The dissent also proposes that our interpretation of "allowed claim" is "flatly contradicted" by our holding in Matter of Professional Ins. Co. [Jason] (67 AD2d 850, affd for reasons stated at the Appellate Division 49 NY2d 716, supra) (dissenting opn at ___). We do not accord the same sweeping effect to Jason as does the dissent that "claims must be actually, as opposed to hypothetically, allowed by the liquidator to be carried over against the Security Fund" (dissenting opn, at 8 9). In any event, even under the dissent's view of Jason, the Superintendent's argument fails. In Jason, the entire claim wasmarked "deferred" because claimant had failed to submit a timely proof of claim. Royal's application for post liquidation interest is not a separate claim but, rather, is an integral component of the claim which has already been determined to be an allowed claim. We reject flatly the implicit premise contained in the dissent's over reliance on Jason that two different claims are at issue here: the claim for the principal amount and the claim for interest. Instead we view Royal as having an integrated claim which Supreme Court has determined, and this Court has affirmed, to be entitled to Security Fund coverage ( see, Matter of Royal Bank & Trust Co. v Superintendent of Ins., 148 Misc 2d 863, 866, affd for reasons stated below 179 AD2d 374, also affd for reasons stated at Supreme Court, except insofar as discussion of superseding legislation and the reasons for its enactment 80 NY2d 983, supra).

The dissent further endorses the Superintendent's argument that the payment of post liquidation interest from the Security Fund would frustrate the purpose of section 7434(b) because the Security Fund would then have a subrogation claim, pursuant to section 7609(a), in the liquidation proceeding for the amount paid from the Fund, including interest. The dissent's concern that the subrogation rights afforded to the Security Fund by section 7609(a) will result in the Security Fund, if it pays post liquidation interest to Royal, having a greater claim against the liquidation estate than Royal itself would have had,thereby increasing the estate's overall debt to the detriment of all other creditors sharing in the liquidated assets of the estate and frustrating the purpose of section 7434(b) (dissenting opn, at 11) is theoretically and practically flawed.

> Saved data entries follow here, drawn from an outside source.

Definition hand_out (gate : Gate)
  (r : AdmissionController * result AdmissionGuard AdmissionRejection) : Gate :=
  match r with
  | (c, Ok g) => {| controller := c; guards := g :: guards gate |}
  | (c, Err _) => {| controller := c; guards := guards gate |}
  end.

Definition step (gate : Gate) (o : op) : Gate :=
  match o with
  | AcquireRequest p => hand_out gate (try_acquire_request (controller gate) p)
  | AcquireProvider n => hand_out gate (try_acquire_provider (controller gate) n)
  | Finish i =>
      match guards gate !! i with
      | Some g => let '(c, g') := finish (controller gate) g in
                  {| controller := c; guards := <[ i := g' ]> (guards gate) |}
      | None => gate
      end
  | DropGuard i =>
      match guards gate !! i with
      | Some g => {| controller := drop_guard (controller gate) g;
                     guards := delete i (guards gate) |}
      | None => gate
      end
  end.

Definition run (l : AdmissionLimits) (ops : list op) : Gate :=
  foldl step {| controller := new l; guards := [] |} ops.

(** How often a slot is held by the guards still active. *)
Definition slot_count (s : AdmissionSlot) (l : list AdmissionSlot) : Z :=
  Z.of_nat (length (filter (fun s' => s' = s) l)).
Definition held_slots (gs : list AdmissionGuard) : list AdmissionSlot :=
  gs ≫= (fun g => if active g then slots g else []).
Definition held (gate : Gate) (s : AdmissionSlot) : Z := slot_count s (held_slots (guards gate)).

(** The limit that applies to a slot. *)
Definition limit_of (l : AdmissionLimits) (s : AdmissionSlot) : option Z :=
  match s with
  | Global => max_global_in_flight l
  | Pool p => pool_max_in_flight l !! p
  | Prov p => provider_max_in_flight l !! p
  end.

(** Limits are [u64] values. *)
Definition limits_in_width (l : AdmissionLimits) : Prop :=
  forall s n, limit_of l s = Some n -> is_u64 n.

(** The counters are exact: they count the slots the live guards hold. *)
Definition counts (k : AdmissionCounters) (f : AdmissionSlot -> Z) : Prop :=
  global_in_flight k = f Global /\
  tallies (pool_in_flight k) (fun p => f (Pool p)) /\
  tallies (provider_in_flight k) (fun p => f (Prov p)).

Definition gate_inv (l : AdmissionLimits) (gate : Gate) : Prop :=
  limits (controller gate) = l /\
  (exists k, counters (controller gate) = Unpoisoned k /\ counts k (held gate)) /\
  (forall s, 0 < held gate s -> exists n, limit_of l s = Some n /\ held gate s <= n).

Lemma slot_count_nonneg s l : 0 <= slot_count s l.
Proof. unfold slot_count. lia. Qed.

Lemma slot_count_app s l1 l2 : slot_count s (l1 ++ l2) = slot_count s l1 + slot_count s l2.
Proof. unfold slot_count. rewrite filter_app, length_app. lia. Qed.

Lemma slot_count_cons s a l : slot_count s (a :: l) = (if decide (a = s) then 1 else 0) + slot_count s l.
Proof. unfold slot_count. rewrite filter_cons. case_decide; simpl length; lia. Qed.

Lemma slot_count_nil s : slot_count s [] = 0.
Proof. done. Qed.

Hint Rewrite slot_count_app slot_count_cons slot_count_nil : slots.

(** Releasing slots subtracts exactly their counts. *)
Lemma release_slot_counts k f a :
  counts k f -> 1 <= f a ->
  counts (release_slot k a) (fun s => f s - (if decide (a = s) then 1 else 0)).
Proof.
  intros (Hg & Hp & Hv) Hf.
  assert (forall b, a <> b -> f b = f b - (if decide (a = b) then 1 else 0)) as Hne.
  { intros b Hb. rewrite decide_False by done. lia. }
  assert (f a - (if decide (a = a) then 1 else 0) = f a - 1) as Heq by by rewrite decide_True.
  unfold counts. destruct a as [|p|p]; cbn [release_slot global_in_flight pool_in_flight provider_in_flight];
    split_and!; try (rewrite Hg; by apply Hne);
    try (eapply tallies_ext; [eassumption|intros q; by apply Hne]);
    try (eapply tallies_sub; [eassumption|lia|exact Heq|intros j Hj; symmetry; apply Hne; congruence]).
  rewrite Heq, Hg. unfold sat_sub. lia.
Qed.

Lemma counts_ext k f g : counts k f -> (forall s, f s = g s) -> counts k g.
Proof.
  intros (Hg & Hp & Hv) Heq. split_and!; [by rewrite Hg|..];
    (eapply tallies_ext; [eassumption|intros q; apply Heq]).
Qed.

Lemma release_counts l k f :
  counts k f -> (forall s, slot_count s l <= f s) ->
  counts (foldl release_slot k l) (fun s => f s - slot_count s l).
Proof.
  revert k f. induction l as [|a l IH]; intros k f Hk Hle; cbn [foldl].
  - eapply counts_ext; [exact Hk|]. intros s. rewrite slot_count_nil. lia.
  - eapply counts_ext.
    + apply (IH (release_slot k a) (fun s => f s - (if decide (a = s) then 1 else 0))).
      * apply release_slot_counts; [done|]. specialize (Hle a). rewrite slot_count_cons in Hle.
        rewrite decide_True in Hle by done. pose proof (slot_count_nonneg a l). lia.
      * intros s. specialize (Hle s). rewrite slot_count_cons in Hle. lia.
    + intros s. simpl. rewrite slot_count_cons. lia.
Qed.

Lemma held_cons c g gs s :
  held {| controller := c; guards := g :: gs |} s =
  (if active g then slot_count s (slots g) else 0) + slot_count s (held_slots gs).
Proof.
  unfold held, held_slots. cbn [guards mbind list_bind]. rewrite slot_count_app.
  by destruct (active g).
Qed.

(** Splitting off the guard at a position. *)
Lemma held_slots_at gs i g :
  gs !! i = Some g -> forall s,
  slot_count s (held_slots gs) =
  (if active g then slot_count s (slots g) else 0) + slot_count s (held_slots (delete i gs)).
Proof.
  revert i. induction gs as [|g0 gs IH]; intros [|i] Hi s; simplify_eq/=.
  - unfold held_slots. cbn [mbind list_bind]. rewrite slot_count_app. by destruct (active g).
  - unfold held_slots in *. cbn [mbind list_bind]. rewrite !slot_count_app, (IH i Hi s). lia.
Qed.

Lemma held_slots_insert gs i g g' :
  gs !! i = Some g -> active g' = false -> forall s,
  slot_count s (held_slots (<[ i := g' ]> gs)) = slot_count s (held_slots (delete i gs)).
Proof.
  revert i. induction gs as [|g0 gs IH]; intros [|i] Hi Ha s; simplify_eq/=.
  - unfold held_slots. cbn [mbind list_bind]. by rewrite Ha.
  - unfold held_slots in *. cbn [mbind list_bind]. by rewrite !slot_count_app, (IH i).
Qed.

(** ** The invariant is kept by every operation *)

(** Adding a guard whose slots were counted below their limits. *)
Lemma hand_out_inv l gate k k' s :
  gate_inv l gate -> counters (controller gate) = Unpoisoned k ->
  counts k' (fun a => slot_count a s + held gate a) ->
  (forall a, 0 < slot_count a s ->
     exists n, limit_of l a = Some n /\ slot_count a s + held gate a <= n) ->
  gate_inv l (hand_out gate (set_counters (controller gate) k', Ok (guard_new s))).
Proof.
  intros (Hl & _ & Hlim) _ Hk Hs. unfold gate_inv, hand_out, guard_new.
  cbn [controller set_counters limits counters]. split; [done|]. split.
  - exists k'. split; [done|]. eapply counts_ext; [exact Hk|]. intros a. by rewrite held_cons.
  - intros a. rewrite held_cons. cbn [active slots]. fold (held gate a). intros Ha.
    destruct (decide (0 < slot_count a s)) as [H0|H0]; [by apply Hs|].
    pose proof (slot_count_nonneg a s). replace (slot_count a s) with 0 in * by lia. by apply Hlim.
Qed.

As noted above, the Security Fund was created in order to provide payment which would be "100 cents on the dollar" and which "would be made expeditiously, in the first instance, by the Fund itself." It was also intended that the Security Fund not the policyholder would then abide the results of the liquidation proceeding (1969 Report to the Governor by the Insurance Department, "The Public Interest Now in Property and Liability Insurance Regulation," at 61, supra). The dissent's argument implicitly indicates an underlying objection to Royal receiving a greater amount from the Security Fund than it would have received from the liquidation estate. However, the very purpose of the Security Fund is to provide those eligible for its coverage with greater protection than they would otherwise receive from the liquidation estate. Were the Security Fund limited to paying the amount recoverable from Union's estate, Royal presumably would not have gone to such litigation lengths successfully to have its claims declared eligible for Security Fund coverage. The Security Fund would hardly be "an extraordinary benefit" if the scope of its coverage were as limited as the dissent posits ( Matter of Royal Bank & Trust Co. v Superintendent of Ins., 148 Misc 2d 863, 866, supra). In sum,once the court determined that Royal's claims were eligible for Security Fund coverage, it necessarily followed that Royal would receive a greater payment from the Fund than it would receive as a dividend from the estate and, thus, by logical conclusion, the Security Fund would have a greater subrogation claim against the estate pursuant to section 7609(a) than Royal would have had in the first instance.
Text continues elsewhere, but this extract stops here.